### ASSIGNMENT:
Nothing outside the range below should be printed. Output exactly the lines from the line with "destruct Hor as" to the line with "(∀ i j p q, k_procs", both included.

### DATA FOR THE TASK:
Lemma mstep_minv m m' : minv m → mstep m m' → minv m'.
Proof.
  intros HI Hstep. destruct Hstep as [s k s' Hr|s i k s' Hr|s i k j c s1 nx s2 m Hp Hk Hr Hm|o s j k nx s' k' m Hj Hok Hr Hb Hm|chan s k s' Hr].
  all: destruct HI as [HT HC HL]; simpl in HT, HC, HL; destruct (table s) as [[[[vs n] init] c0] lk] eqn:ET; cbn in HC.
  - pose proof (acquire_effect _ _ _ _ _ _ ET) as H. unfold wlp in H. rewrite Hr in H. destruct H as [-> H].
    split; simpl; rewrite ?H; [|done|done]. eapply tinv_mild; [exact HT| | |done].
    + apply Forall_Forall2_diag, Forall_true. apply mild_refl.
    + split; [|done]. intros i v Hv Hr'. by destruct (proj1 (ti_run _ _ HT) i v Hv Hr').
  - pose proof (pick_effect i _ _ _ _ _ _ ET) as H. unfold wlp in H. rewrite Hr in H. destruct H as [H _].
    split; simpl; rewrite ?H; [|done|done]. eapply tinv_mild; [exact HT| | |done].
    + apply Forall_Forall2_diag, Forall_true. apply mild_refl.
    + split; [|done]. intros k' v Hv Hr'. by destruct (proj1 (ti_run _ _ HT) k' v Hv Hr').
  - pose proof (pick_effect i _ _ _ _ _ _ ET) as H. unfold wlp in H. rewrite Hp in H. destruct H as (v & _ & Hv & Hst & _ & ET1).
    assert (lk = true) as -> by exact (ti_lock _ _ HT). pose proof (tinv_pick _ _ _ _ _ _ _ HT Hv Hst) as HI1.
    pose proof (resume_settled c _ _ _ _ _ ltac:(intros; eapply HL; by subst) ET1 HI1) as HS. unfold wlp in HS. rewrite Hr in HS.
    eapply settle_minv; [|exact HS|exact Hm|exact HL| |].
    + intros w Hw. by eapply running_cur.
    + intros lk E. by destruct (resume_lock _ _ _ _ lk Hr).
    + intros i' w w' Hw [Hwt|[? _]] _; [|done]. destruct (decide (i' = j)) as [->|Hne]; [eauto|].
      rewrite list_lookup_insert_ne in Hw by done. eauto.
  - assert (lk = false) as -> by exact (ti_lock _ _ HT). assert (c0 = Some j) as -> by (unfold table in ET; congruence).
    pose proof (run_op_settled o _ _ _ _ _ ET HT Hok) as HS. unfold wlp in HS. rewrite Hr in HS.
    eapply settle_minv; [|exact HS|exact Hm| | |].
    + intros w Hw. by eapply running_cur.
    + intros i lk. rewrite Hb. case_match; [done|apply HL].
    + intros lk. by apply (run_op_lock _ _ _ _ _ Hok Hr).
    + intros i v v' Hv Hor Hv'. rewrite Hb. destruct (born s s' i) eqn:Hbn; [eauto|].
      destruct Hor as [Hw|(_ & Hu & Hrn)]; [by eapply HC|]. by rewrite (born_views s s' i v v') in Hbn by (rewrite ?ET; done).
  - pose proof (wakeup_effect chan _ _ _ _ _ _ ET) as H. unfold wlp in H. rewrite Hr in H. destruct H as [-> H].
    split; simpl; rewrite ?H; [|intros i v Hv Hw|done].
    + eapply tinv_woken; [exact HT|apply woken_fmap].
    + cbn in Hv. destruct (wkeep_woken false _ _ _ (woken_fmap init chan vs) i v Hv Hw) as [?|(w & Hw' & [?|[? _]])]; [done| |done].
      eauto.
Qed.

Lemma reach_minv m m' : minv m → rtc mstep m m' → minv m'.
Proof. intros HI Hr. induction Hr; [done|]. eauto using mstep_minv. Qed.

(** C4: Process table safety on one processor.  From a machine whose table is
    in order, after any sequence of steps (scheduler picks and resumptions,
    [yield], [sleep], [wait], [exit], [fork], [kill], [wakeup], other code):
    the only running process is the processor's current one, and there is none
    while the scheduler looks for one; [ptable.lock] is held exactly in the
    scheduler's loop; live processes have distinct positive pids; the parent
    of a process is a live process that has not exited; and every process the
    scheduler can pick has a place to resume at. *)
Theorem sched_safe m m' :
  minv m → rtc mstep m m' →
  let s := m_st m' in
  (∀ i p, k_procs s !! i = Some p → p_state p = RUNNING → m_mode m' = MRun ∧ k_cur s = Some i) ∧
  (k_ptable_lock s = is_sched (m_mode m')) ∧
  (∀ i p, k_procs s !! i = Some p → p_state p ≠ UNUSED → 0 < p_pid p < k_nextpid s) ∧
  (∀ i j p q, k_procs s !! i = Some p → k_procs s !! j = Some q → p_state p ≠ UNUSED → p_state q ≠ UNUSED →
     p_pid p = p_pid q → i = j) ∧
  (∀ i p j, k_procs s !! i = Some p → p_parent p = Some j →
     ∃ q, k_procs s !! j = Some q ∧ p_state q ≠ UNUSED ∧ p_state q ≠ ZOMBIE) ∧
  (∀ i p, k_procs s !! i = Some p → p_state p = RUNNABLE ∨ p_state p = SLEEPING → is_Some (m_cont m' !! i)).
Proof.
  intros HI Hr. destruct (reach_minv _ _ HI Hr) as [[_ Hlk Hrun Hpid Huniq Hpar _] HC _]. simpl.
  assert (∀ i p, k_procs (m_st m') !! i = Some p → t_views (table (m_st m')) !! i = Some (tview p)) as Hv.
  { intros i p Hp. cbn. by rewrite list_lookup_fmap, Hp. }
  split_and!.
  - intros i p Hp Hs. exact (proj1 Hrun i _ (Hv i p Hp) Hs).
  - exact Hlk.
  - intros i p Hp Hs. exact (Hpid i _ (Hv i p Hp) Hs).
  - intros i j p q Hp Hq. exact (Huniq i j _ _ (Hv i p Hp) (Hv j q Hq)).
  - intros i p j Hp Hj. destruct (Hpar i _ j (Hv i p Hp) Hj) as (_ & w & Hw & Hl & Hz). cbn in Hw.
    rewrite list_lookup_fmap in Hw. destruct (k_procs (m_st m') !! j) as [q|]; [|done]. injection Hw as <-. eauto.
  - intros i p Hp Hs. exact (HC i _ (Hv i p Hp) Hs).
Qed.

(** ** Boot *)

Definition boot_table : tab := (replicate (Z.to_nat NPROC) (UNUSED, 0, None, 0), 1, None, None, false).

Lemma boot_tinv i :
  (i < Z.to_nat NPROC)%nat → tinv MIdle (<[i := (RUNNABLE, 1, None, 0)]> (t_views boot_table), 2, Some i, None, false).
Proof.
  intros Hi. assert (length (t_views boot_table) = Z.to_nat NPROC) as Hlen by apply length_replicate.
  assert (∀ j v, <[i := (RUNNABLE, 1, None, 0) : view]> (t_views boot_table) !! j = Some v →
    (j = i ∧ v = (RUNNABLE, 1, None, 0)) ∨ v = (UNUSED, 0, None, 0)) as Hall.
  { intros j v [?|[_ Hv]]%insert_lookup; [by left|right|by rewrite Hlen]. by apply lookup_replicate in Hv as [-> _]. }
  split; cbn [t_views t_next t_init t_cur t_lock fst snd].
  - by rewrite length_insert.
  - done.
  - split; [|done]. by intros j v [[_ ->]| -> ]%Hall.
  - intros j v [[-> ->]| -> ]%Hall Hl; [cbn; lia|done].
  - intros j k v w [[-> ->]| -> ]%Hall [[-> ->]| -> ]%Hall; done.
  - by intros j v k [[_ ->]| -> ]%Hall.
  - eexists i, _. split_and!; [done|by apply list_lookup_insert_eq; rewrite Hlen|done|done].
Qed.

### PROBLEM SOLUTION:
      destruct Hor as [Hw|(_ & Hu & Hrn)]; [by eapply HC|]. by rewrite (born_views s s' i v v') in Hbn by (rewrite ?ET; done).
  - pose proof (wakeup_effect chan _ _ _ _ _ _ ET) as H. unfold wlp in H. rewrite Hr in H. destruct H as [-> H].
    split; simpl; rewrite ?H; [|intros i v Hv Hw|done].
    + eapply tinv_woken; [exact HT|apply woken_fmap].
    + cbn in Hv. destruct (wkeep_woken false _ _ _ (woken_fmap init chan vs) i v Hv Hw) as [?|(w & Hw' & [?|[? _]])]; [done| |done].
      eauto.
Qed.

Lemma reach_minv m m' : minv m → rtc mstep m m' → minv m'.
Proof. intros HI Hr. induction Hr; [done|]. eauto using mstep_minv. Qed.

(** C4: Process table safety on one processor.  From a machine whose table is
    in order, after any sequence of steps (scheduler picks and resumptions,
    [yield], [sleep], [wait], [exit], [fork], [kill], [wakeup], other code):
    the only running process is the processor's current one, and there is none
    while the scheduler looks for one; [ptable.lock] is held exactly in the
    scheduler's loop; live processes have distinct positive pids; the parent
    of a process is a live process that has not exited; and every process the
    scheduler can pick has a place to resume at. *)
Theorem sched_safe m m' :
  minv m → rtc mstep m m' →
  let s := m_st m' in
  (∀ i p, k_procs s !! i = Some p → p_state p = RUNNING → m_mode m' = MRun ∧ k_cur s = Some i) ∧
  (k_ptable_lock s = is_sched (m_mode m')) ∧
  (∀ i p, k_procs s !! i = Some p → p_state p ≠ UNUSED → 0 < p_pid p < k_nextpid s) ∧
  (∀ i j p q, k_procs s !! i = Some p → k_procs s !! j = Some q → p_state p ≠ UNUSED → p_state q ≠ UNUSED →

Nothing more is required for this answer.